The organization People for Quality Care says that since the full implementation of the national expansion of competitive bidding rates on July 1, it has seen a 40 percent jump in the number of Medicare beneficiaries calling in to complain bout getting access to needed home medical equipment, supplies and service.

The expansion, which cut reimbursement rates for affected items between 50 and 80 percent, has forced some providers to file Medicare claims non-assigned, and require beneficiaries to make up the difference in cost and Medicare bid rates, the organization reports.

“40 percent of our calls are from patients and family caregivers who are now being asked to pay out of pocket for their home medical equipment that should be covered by Medicare,” reports Kelly Turner, director of Advocacy for People for Quality Care. “Many patients don’t have the financial capacity to take on this additional cost, yet the companies who serve them are operating in the red with Medicare’s current reimbursement. Both sides are being squeezed. It’s a no-win system.”

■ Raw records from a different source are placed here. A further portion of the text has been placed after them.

(** * fastrand: a shallow embedding of the Go package and its properties

    The package draws raw 32- and 64-bit words from the Go runtime and builds
    bounded samplers, float generators, a Fisher-Yates shuffle, a buffer
    filler and a jitter function on top of them.  The runtime generator is an
    opaque collaborator: it is modelled as an infinite stream of words with a
    cursor.  Everything else is translated function by function from
    [fastrand.go] and the two build-specific files. *)

From Stdlib Require Import ZArith Zpower Lia List Bool QArith Qpower.
From Stdlib Require Import Floats.SpecFloat.
From stdpp Require Import base list strings.

Local Open Scope Z_scope.

(** ** Fixed-width integers

    Go integers are modelled as [Z]; every conversion to a fixed-width type
    is written out as a wrap-around. *)

Definition uint32 (z : Z) : Z := z mod 2 ^ 32.
Definition uint64 (z : Z) : Z := z mod 2 ^ 64.
Definition int32 (z : Z) : Z := (z + 2 ^ 31) mod 2 ^ 32 - 2 ^ 31.
Definition int64 (z : Z) : Z := (z + 2 ^ 63) mod 2 ^ 64 - 2 ^ 63.
Definition byte (z : Z) : Z := z mod 2 ^ 8.

(** The constants of [fastrand.go]. *)
Definition maxUint32 : Z := Z.shiftl 1 32 - 1.
Definition maxUint64 : Z := Z.shiftl 1 64 - 1.
Definition maxInt32 : Z := Z.shiftr maxUint32 1.
Definition maxInt64 : Z := Z.shiftr maxUint64 1.

(** ** The word source and the monad of the package

    [words] is the sequence of raw words the runtime generator will hand
    out, [cursor] the number of words drawn so far.  A computation either
    returns a value and a new source, panics (the source at the moment of
    the panic is kept, so that one can see how many words were drawn), or
    leaves the behaviour the language defines (an unsafe store outside the
    object it was aimed at), or runs out of the fuel that bounds the
    rejection loops. *)

Record Source := mkSource { words : nat -> Z; cursor : nat }.

Definition advance (s : Source) : Source :=
  {| words := words s; cursor := S (cursor s) |}.

Definition skip (k : nat) (s : Source) : Source :=
  {| words := words s; cursor := (cursor s + k)%nat |}.

Definition peek (k : nat) (s : Source) : Z := words s (cursor s + k)%nat.

Inductive outcome (A : Type) : Type :=
| Ret (a : A) (s : Source)
| Panic (msg : string) (s : Source)
| Undefined (msg : string)
| OutOfFuel.
Arguments Ret {A} a s.
Arguments Panic {A} msg s.
Arguments Undefined {A} msg.
Arguments OutOfFuel {A}.

Definition M (A : Type) : Type := Source -> outcome A.

#[global] Instance M_ret : MRet M := fun A a s => Ret a s.
#[global] Instance M_bind : MBind M := fun A B f m s =>
  match m s with
  | Ret a s' => f a s'
  | Panic msg s' => Panic msg s'
  | Undefined msg => Undefined msg
  | OutOfFuel => OutOfFuel
  end.

Definition panic {A} (msg : string) : M A := fun s => Panic msg s.
Definition undefined {A} (msg : string) : M A := fun _ => Undefined msg.
Definition out_of_fuel {A} : M A := fun _ => OutOfFuel.

(** The runtime primitives [u32] and [u64]: the next word of the stream,
    truncated to the width asked for. *)
Definition u32 : M Z := fun s => Ret (uint32 (peek 0 s)) (advance s).
Definition u64 : M Z := fun s => Ret (uint64 (peek 0 s)) (advance s).

(** Go's [%] on integers: truncated remainder, run-time panic on a zero
    divisor. *)
Definition go_rem (a n : Z) : M Z :=
  if n =? 0 then panic "runtime error: integer divide by zero"
  else mret (Z.rem a n).

(** ** Integer samplers *)

(** [Int31]: [int32(u32() >> 1)]. *)
Definition Int31 : M Z := w ← u32; mret (int32 (Z.shiftr w 1)).

(** [Int63]: [int64(u64() >> 1)]. *)
Definition Int63 : M Z := w ← u64; mret (int64 (Z.shiftr w 1)).

(** [Uint32] and [Uint64]. *)
Definition Uint32 : M Z := u32.
Definition Uint64 : M Z := u64.

(** The loop [for v >= max { v = draw() }] shared by the four bounded
    samplers. *)
Fixpoint reject_loop (fuel : nat) (draw : M Z) (max v : Z) : M Z :=
  if max <=? v then
    match fuel with
    | O => out_of_fuel
    | S fuel' => v' ← draw; reject_loop fuel' draw max v'
    end
  else mret v.

Definition Int31n (fuel : nat) (n : Z) : M Z :=
  if n <=? 0 then panic "fastrand.Int31n: invalid argument"
  else if Z.land n (int32 (n - 1)) =? 0 then
    v ← Int31; mret (Z.land v (int32 (n - 1)))
  else
    r ← go_rem maxInt32 n;
    let max := int32 (maxInt32 - r) in
    v ← Int31;
    v ← reject_loop fuel Int31 max v;
    go_rem v n.

Definition Int63n (fuel : nat) (n : Z) : M Z :=
  if n <=? 0 then panic "fastrand.Int63n: invalid argument"
  else if Z.land n (int64 (n - 1)) =? 0 then
    v ← Int63; mret (Z.land v (int64 (n - 1)))
  else
    r ← go_rem maxInt64 n;
    let max := int64 (maxInt64 - r) in
    v ← Int63;
    v ← reject_loop fuel Int63 max v;
    go_rem v n.

Definition Uint64nUint32n (fuel : nat) (n : Z) : M Z :=
  if Z.land n (uint32 (n - 1)) =? 0 then
    v ← u32; mret (Z.land v (uint32 (n - 1)))
  else
    r ← go_rem maxUint32 (uint32 n);
    let max := uint32 (maxUint32 - r) in
    v ← u32;
    v ← reject_loop fuel u32 max v;
    go_rem v n.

People for Quality Care shared one example from a Medicare beneficiary in Grand Island, Neb. the organization referred to as Terrie S.:

“I just a received a letter from my oxygen provider saying that they would not be taking assignment anymore, and I would be required to pay up front for my supplies,” Terrie S. said. "I am on a fixed income and don’t have the ability to do so.”

The situation is a result of a lose-lose scenario in which providers and patients have no alternative. This is especially true now that data has shown competitive bidding reimbursement rates are only covering 88 percent of the total cost of providing HME.

As an example of this plight, People for Quality Care cited 30-year-old rural provider Air-Way Medical in Bishop, Calif., whose owner Glenn Steinke said he was concerned over his company's ability to serve patients given the severely cut rates. Air-Way's rural service area covers 10,000 square miles, and Air-Way Medical is the only provider with a physical location within 150 miles that can serve Medicare patients. 

 “We’ve done all we can to save money,” Steinke said.  “I haven’t taken a paycheck since July. We’ve had layoffs, discontinued product categories, and are now billing nearly half of our Medicare claims non-assigned.

“If I am forced to go bankrupt, no one else is left to fill this void,” he added.

While some beneficiaries might be able to cover the cost of the difference, most cannot. Moreover, if they cannot, the increasing number of providers limiting their service areas, not taking Medicare assignment, closing locations, or closing up entirely puts patients at risk, People for Quality Care noted in a public statement.  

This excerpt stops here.